→ **Directions for this task**
Number of lines below with "calls": work it out and reply with that number only.

→ **Records**
◆ ◆ ◆ ◆ ◆ ◆ ◆

(* ===== verification/Usys.v ===== *)
(** User programs: the calls of the system (user.h), the programs that make
    them, and the routines of ulib.c and printf.c that call the system.

    A program is a tree of calls: [Call c k] makes the call [c] and goes on
    with what it returns and what it stored in the caller's memory - the bytes
    of a [read], the two descriptors of a [pipe], the fields of a [stat] or an
    [info].  A loop whose end is up to the system takes a bound on its turns and
    is [Fuel] beyond it. *)

From stdpp Require Import base numbers list strings.
From Stdlib Require Import ZArith Lia.
From S2P Require Import Prelude Printf.
Import Printf.

Module Usys.

Inductive call :=
| Fork | Wait | Pipe | Write (fd : Z) (data : list Z) | Read (fd n : Z) | Close (fd : Z) | Kill (pid : Z)
| Exec (path : list Z) (argv : list (list Z)) | Open (path : list Z) (mode : Z)
| Mknod (path : list Z) (major minor : Z) | Unlink (path : list Z) | Fstat (fd : Z)
| Link (old new : list Z) | Mkdir (path : list Z) | Chdir (path : list Z) | Dup (fd : Z) | Getpid
| Sleep (n : Z) | Getparentid | Getchildren | Getsyscallcounter (n : Z)
| Setpriority (pid p : Z) | Changepolicy (n : Z) | Getinfo (pid : Z) | Setqueue (pid q : Z)
| Increment (info sum : list Z) (tat : Z).

(** [Exit] is [exit()]; a [main] that ends in [Ret] returns to the address that
    exec put on the stack. *)
Inductive prog (A : Type) :=
| Ret (a : A)
| Exit
| Fuel
| Call (c : call) (k : Z -> list Z -> prog A).
Arguments Ret {A}.
Arguments Exit {A}.
Arguments Fuel {A}.
Arguments Call {A}.

#[export] Instance prog_ret : MRet prog := fun A a => Ret a.
#[export] Instance prog_bind : MBind prog := fun A B f =>
  fix go (p : prog A) : prog B :=
    match p with
    | Ret a => f a
    | Exit => Exit
    | Fuel => Fuel
    | Call c k => Call c (fun r d => go (k r d))
    end.

(** A call for its return value. *)
Definition call1 (c : call) : prog Z := Call c (fun r _ => Ret r).
Definition call2 (c : call) : prog (Z * list Z) := Call c (fun r d => Ret (r, d)).
Definition exit {A} : prog A := Exit.
(** [exec] comes back only when it fails. *)
Definition exec (path : list Z) (argv : list (list Z)) : prog unit := Call (Exec path argv) (fun _ _ => Ret tt).

(** *** printf.c *)

(** [putc] for every byte. *)
Fixpoint puts (fd : Z) (l : list Z) : prog unit :=
  match l with
  | [] => mret tt
  | c :: r => call1 (Write fd [c]) ;; puts fd r
  end.

(** The arguments of a [printf]: an [int], or a string, which is the pointer to
    it. *)
Inductive arg := D (n : Z) | Str (s : list Z).
Definition arg_word (args : list arg) (k : nat) : Z :=
  match args !! k with Some (D n) => n | Some (Str _) => Z.of_nat (S k) | None => 0 end.
Definition arg_str (args : list arg) (p : Z) : list Z :=
  match args !! (Z.to_nat p - 1)%nat with Some (Str s) => s | _ => [] end.

Definition format (fmt : list Z) (args : list arg) : list Z :=
  default [] (Printf.printf (arg_word args) (arg_str args) fmt).
Definition printf (fd : Z) (fmt : string) (args : list arg) : prog unit := puts fd (format (lit fmt) args).
(** A format that ends in a newline. *)
Definition printfln (fd : Z) (fmt : string) (args : list arg) : prog unit :=
  puts fd (format (lit fmt ++ [10]) args).

(** What a [printf] prints is computed in examples only. *)
Global Opaque format.

(** *** ulib.c *)

(** [strchr(l, c) != 0] for a string without 0. *)
Definition strchr (l : list Z) (c : Z) : bool := existsb (Z.eqb c) l.

(** The string that starts a buffer. *)
Fixpoint cstring (l : list Z) : list Z :=
  match l with
  | c :: r => if c =? 0 then [] else c :: cstring r
  | [] => []
  end.

(** [atoi] of a string. *)
Fixpoint atoi_digits (n : Z) (s : list Z) : Z :=
  match s with
  | c :: r => if (48 <=? c) && (c <=? 57) then atoi_digits (i32 (n * 10 + c - 48)) r else n
  | [] => n
  end.
Definition atoi (s : list Z) : Z := atoi_digits 0 s.

(** The bytes of the line, without the 0 after it. *)
Fixpoint gets_loop (room : nat) (got : list Z) : prog (list Z) :=
  match room with
  | O => mret got
  | S r =>
      '(cc, d) ← call2 (Read 0 1);
      if cc <? 1 then mret got else
      let c := hd 0 d in
      if (c =? 10) || (c =? 13) then mret (got ++ [c]) else gets_loop r (got ++ [c])
  end.
Definition gets (max : Z) : prog (list Z) := gets_loop (Z.to_nat (max - 1)) [].

(** [stat]: the fields of [struct stat] as [Fstat] stores them. *)
Definition stat (n : list Z) : prog (Z * list Z) :=
  fd ← call1 (Open n 0);
  if fd <? 0 then mret (-1, []) else
  '(r, st) ← call2 (Fstat fd);
  call1 (Close fd) ;;
  mret (r, st).

End Usys.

◆ ◆ ◆ ◆ ◆ ◆ ◆

→ **Solution**
2